Within the past year, member organization leaders and executives at Premier Inc., the Charlotte-based healthcare provider alliance, have been strategizing forward on accountable care organizations (ACOs). Within that broad initiative has been a strong effort to sort through the information technology elements that will be foundational to the development of ACOs on the part of hospitals, medical groups, and health systems nationwide.
As part of that effort, experts from 28 of the nation’s leading health systems have developed an industry standard technology capability model for analyzing accountable care capability. In fact, the members of the Population Health and Data Management Workgroup have just developed a new schematic that lays out the stages and elements of ACO-driven IT capability development. It is called the “Premier Continuous Care Capability Maturity Model”, and its developers consciously modeled its five stages—labeled using the terms (in ascending order of sophistication) “transaction,” “interaction,” “integration,” “collaboration,” and “transformation”—on the very well-known seven-stage schematic for EMR development created several years ago by HIMSS Analytics—but this time applied, of course, to ACO foundational IT.
The announcement on Friday, February 18 of the public unveiling of this effort, and of the schematic, is one that Premier’s volunteer and executive leaders hope will move the healthcare industry forward in this critical, healthcare reform-driven area. In that context, HCI Editor-in-Chief Mark Hagland spoke last week to Keith Figlioli, vice president of health care informatics, and Randy Thomas, vice president, product strategy and planning, at Premier. Below are excerpts from that interview.
Healthcare Informatics: Tell us about the basics of your ACO initiative, and the IT elements involved.
Keith Figlioli: We’ve got a whole workgroup around population health and data management. And the data is the key. The goal here is enhancing the capability to access and use your data, and to move towards greater transparency. At Premier, we have an overall ACO collaborative; and the schematic came out of the Population Health and Data Management Workgroup. And the charge for this group has been, how do we put together this model? And we looked at the HIMSS Analytics EMR schematic, and put the charge to the group to put together to create something similar for ACOs. If you think about meaningful use, everybody’s trying to figure out how to strategize forward.
When it comes to laying the foundation for ACO success, there are really three main layers: baseline infrastructure needs; the transactional layer; and the business intelligence and population analytics side. We put together 17 CIOs, and the schematic emerged from their work.
Things are evolving forward in terms of ACO development, and we’re looking at this as an iterative process. So this schematic really is our baseline that we’re putting out into the marketplace, and we will iterate as we go along here.
HCI: What has the dialogue been like among members of the workgroup?
Figlioli: I think everybody involved in this ACO area is looking for answers. And we think about how long it took just to get the consensus on how to go forward on EMRs. And I think it’s a very similar analogy to what’s happening in the ACO market on all fronts. Specific to the CIO, they’re getting the message from higher-ups that they have to facilitate this work; but they need clarity about what the phenomenon is. We’re talking to some folks who want to move forward on the ACO front but who aren’t even stable yet in terms of EMR development.

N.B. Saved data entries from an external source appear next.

(* ===== verification/Upnp.v ===== *)
(** * Port mappings of a router ([tentacle/tentacle/src/upnp/mod.rs])

    [IgdClient] asks the router to forward the ports of the listen addresses, for ever or in leases
    that are renewed, and takes the mappings back. The router ([igd::Gateway]) is an interface. *)

From Stdlib Require Import ZArith Lia Bool.
From stdpp Require Import base list gmap sets fin_maps.
From S2P Require Import Prelude Text Multiaddr MultiaddrProofs Tentacle Session Service Utils.

Open Scope Z_scope.

(** ** Addresses as keys *)

#[export] Instance IpAddr_eq_dec : EqDecision IpAddr.
Proof. solve_decision. Defined.
#[export] Instance SocketAddr_eq_dec : EqDecision SocketAddr.
Proof. solve_decision. Defined.

Definition sa_encode (a : SocketAddr) : (byte * byte * byte * byte + list Z) * Z :=
  (match sa_ip a with V4 a b c d => inl (a, b, c, d) | V6 segs => inr segs end, sa_port a).
Definition sa_decode (x : (byte * byte * byte * byte + list Z) * Z) : SocketAddr :=
  mkSocketAddr (match x.1 with inl (a, b, c, d) => V4 a b c d | inr segs => V6 segs end) x.2.
Lemma sa_decode_encode a : sa_decode (sa_encode a) = a.
Proof. by destruct a as [[] ?]. Qed.
#[export] Instance SocketAddr_countable : Countable SocketAddr := inj_countable' sa_encode sa_decode sa_decode_encode.

(** [Ipv4Addr], by its octets. *)
Record Ipv4 := mkIpv4 { o1 : byte; o2 : byte; o3 : byte; o4 : byte }.
Definition octets (a : Ipv4) : list byte := [o1 a; o2 a; o3 a; o4 a].
Definition of_ipv4 (a : Ipv4) : IpAddr := V4 (o1 a) (o2 a) (o3 a) (o4 a).

Definition is_loopback (ip : IpAddr) : bool :=
  match ip with V4 a _ _ _ => byte_val a =? 127 | V6 segs => ipv6_is_loopback segs end.
Definition is_multicast (ip : IpAddr) : bool :=
  match ip with
  | V4 a _ _ _ => (224 <=? byte_val a) && (byte_val a <=? 239)
  | V6 segs => ipv6_is_multicast segs
  end.

Definition masked (a mask : Ipv4) : list Z :=
  zip_with (λ x m, Z.land (byte_val x) (byte_val m)) (octets a) (octets mask).
Definition in_same_subnet (addr1 addr2 subnet_mask : Ipv4) : bool :=
  bool_decide (masked addr1 subnet_mask = masked addr2 subnet_mask).

(** ** The router *)

(** [igd::AddPortError], as far as it is told apart. *)
Inductive AddPortError := OnlyPermanentLeasesSupported | AddPortOther.

(** [gw_mapped] is ghost: the external ports that are forwarded to this host. *)
Class Gateway (G : Type) := {
  gw_ip : G → Ipv4;
  gw_external_ip : G → option Ipv4;
  gw_add_port : Z → Ipv4 → Z → G → G * (AddPortError + unit);
  gw_remove_port : Z → G → G;
  gw_mapped : G → gset Z;
}.
#[global] Hint Mode Gateway ! : typeclass_instances.

(** A port that is granted is mapped, an error maps nothing; a port that is taken back is unmapped. *)
Class GatewayLaws (G : Type) `{GW : Gateway G} : Prop := {
  gw_add : ∀ p a d (g g' : G) r, gw_add_port p a d g = (g', r) →
    gw_mapped g' = match r with inr _ => {[p]} ∪ gw_mapped g | inl _ => gw_mapped g end;
  gw_remove : ∀ p (g : G), gw_mapped (gw_remove_port p g) = gw_mapped g ∖ {[p]};
}.

Record Network := mkNetwork { nw_address : Ipv4; nw_net_mask : Ipv4 }.

(** ** The client *)

Section Client.
Context {G : Type} `{GW : Gateway G} `{HO : HashOrder} `{V : Varint}.

Record IgdClient := mkIgd {
  ig_gateway : G;
  ig_state : Network;
  ig_only_leases_support : bool;
  ig_succeeded : gset SocketAddr;
  ig_leases : gmap SocketAddr (option Z);
}.

Definition put_gateway (g : G) (c : IgdClient) : IgdClient :=
  mkIgd g (ig_state c) (ig_only_leases_support c) (ig_succeeded c) (ig_leases c).
Definition put_only (c : IgdClient) : IgdClient :=
  mkIgd (ig_gateway c) (ig_state c) true (ig_succeeded c) (ig_leases c).
Definition put_succeeded (v : gset SocketAddr) (c : IgdClient) : IgdClient :=
  mkIgd (ig_gateway c) (ig_state c) (ig_only_leases_support c) v (ig_leases c).
Definition put_leases (v : gmap SocketAddr (option Z)) (c : IgdClient) : IgdClient :=
  mkIgd (ig_gateway c) (ig_state c) (ig_only_leases_support c) (ig_succeeded c) v.

(** [new]: [search] is what the search for a router gives, [networks] those of this host. *)
Definition IgdClient_new (search : option G) (networks : option (list Network)) : option IgdClient :=
  gateway ← search;
  if is_reachable (of_ipv4 (gw_ip gateway)) then None else
  ip ← gw_external_ip gateway;
  if is_reachable (of_ipv4 ip) then
    networks ← networks;
    state ← head (filter (λ n, in_same_subnet (nw_address n) (gw_ip gateway) (nw_net_mask n)) networks);
    Some (mkIgd gateway state false ∅ ∅)
  else None.

(** One turn of the loop: a lease older than 40 seconds, or not asked for yet, is asked for again. *)
Definition renew (now : Z) (addr : SocketAddr) (interval : option Z) (c : IgdClient) : IgdClient :=
  let register := match interval with Some inner => 40 * 1000 <? Z.max 0 (now - inner) | None => true end in
  if register then
    let '(g, _) := gw_add_port (sa_port addr) (nw_address (ig_state c)) 60 (ig_gateway c) in
    put_leases (<[addr := Some now]> (ig_leases c)) (put_gateway g c)
  else c.

(** [process_only_leases_support] at the time [now], in milliseconds; the map is walked in the order
    of its hashes. *)
Definition process_only_leases_support (now : Z) (c : IgdClient) : IgdClient :=
  foldl (λ c '(addr, interval), renew now addr interval c) c (hash_order _ (map_to_list (ig_leases c))).

(** [None] where reading the address panics. *)
Definition register (now : Z) (address : Multiaddr) (c : IgdClient) : option IgdClient :=
  match multiaddr_to_socketaddr address with
  | ROk (Some addr) =>
      if bool_decide (addr ∈ ig_succeeded c) || bool_decide (is_Some (ig_leases c !! addr)) then Some c else
      if is_loopback (sa_ip addr) || is_multicast (sa_ip addr) then Some c else
      if ig_only_leases_support c then
        Some (process_only_leases_support now (put_leases (<[addr := None]> (ig_leases c)) c))
      else
        match gw_add_port (sa_port addr) (nw_address (ig_state c)) 0 (ig_gateway c) with
        | (g, inl OnlyPermanentLeasesSupported) =>
            let c := put_gateway g c in
            Some (put_only (process_only_leases_support now (put_leases (<[addr := None]> (ig_leases c)) c)))
        | (g, inl AddPortOther) => Some (put_gateway g c)
        | (g, inr _) => Some (put_succeeded ({[addr]} ∪ ig_succeeded c) (put_gateway g c))
        end
  | ROk None => Some c
  | _ => None
  end.

Definition remove (address : Multiaddr) (c : IgdClient) : option IgdClient :=
  match multiaddr_to_socketaddr address with
  | ROk (Some addr) =>
      if bool_decide (addr ∈ ig_succeeded c) then
        Some (put_gateway (gw_remove_port (sa_port addr) (ig_gateway c)) (put_succeeded (ig_succeeded c ∖ {[addr]}) c))
      else if bool_decide (is_Some (ig_leases c !! addr)) then
        Some (put_gateway (gw_remove_port (sa_port addr) (ig_gateway c)) (put_leases (base.delete addr (ig_leases c)) c))
      else Some c
  | ROk None => Some c
  | _ => None
  end.

(** [clear], which [drop] calls too. *)
Definition clear (c : IgdClient) : IgdClient :=
  let addrs := hash_order _ (elements (ig_succeeded c)) ++ (hash_order _ (map_to_list (ig_leases c))).*1 in
  let g := foldl (λ g addr, gw_remove_port (sa_port addr) g) (ig_gateway c) addrs in
  put_gateway g (put_succeeded ∅ (put_leases ∅ c)).

(** ** What holds of a client *)

Context `{GL : !GatewayLaws G} `{HOL : !HashOrderLaws}.

Definition known (c : IgdClient) : gset SocketAddr := ig_succeeded c ∪ dom (ig_leases c).
Definition mapped (c : IgdClient) : gset Z := gw_mapped (ig_gateway c).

So part of the creation of this model has to do with helping people with baseline issues. For example, if you don’t have a standard EMPI [enterprise master-patient index] across all your systems, don’t even think about ACOs. And in terms of HIE [health information exchange], there are multiple layers to what that means. There’s one layer specifically proprietary to your provider, so that you first have to simply get your own house in order, before you can go regional. And what we’re trying to do with ACOs is what we’ve tried to do with all our broad initiatives, and that is to really help our membership base get ahead of the curve in terms of the regulatory environment these days and overall in the industry.
Randy Thomas: And CIOs know they’re going to have to be dealing with data sets that they don’t have to deal with today—particularly the connectivity with physicians and with the whole payer side of the equation. And how do you do the types of business modeling and clinical performance measurement, and so on? We’re hearing from the CIOs asking us to help them figure this out. It’s hard enough in the acute-care space, but beyond that, in the non-acute space, the fragmentation is just extreme. And that’s why we’re working with IBM to collaborate on analytics. That’s the kind of work that ACOs will require.
Figlioli: So to sum up, what we’re really trying to drive towards is, what is the road map forward, and how do we do that best as an alliance, in terms of the consensus around what we’re hearing from around the country?
HCI: What’s your advice for CIOs in all this?
Figlioli: The question is, what is the critical path, per your strategic priorities, based on where you are right now? Where are you on meaningful use? If you look at the statistics, things aren’t where they might be. But the progressive providers, especially on the meaningful use side, are ones where the board and the senior management are strategically engaged; and in terms of this, I think the folks who are already ahead on meaningful use—a handful of very progressive, large IDNs—are the ones able to jump all over this ACO phenomenon; whereas you’ve got a whole lot of people just struggling with the baseline stuff.
Thomas: And one of the elements in this maturity is that you’ve got to have your transaction level set, get your own house in order, get an enterprise-wide EMPI, get your EHR totally in order, before you even begin to start thinking about the rest of this stuff.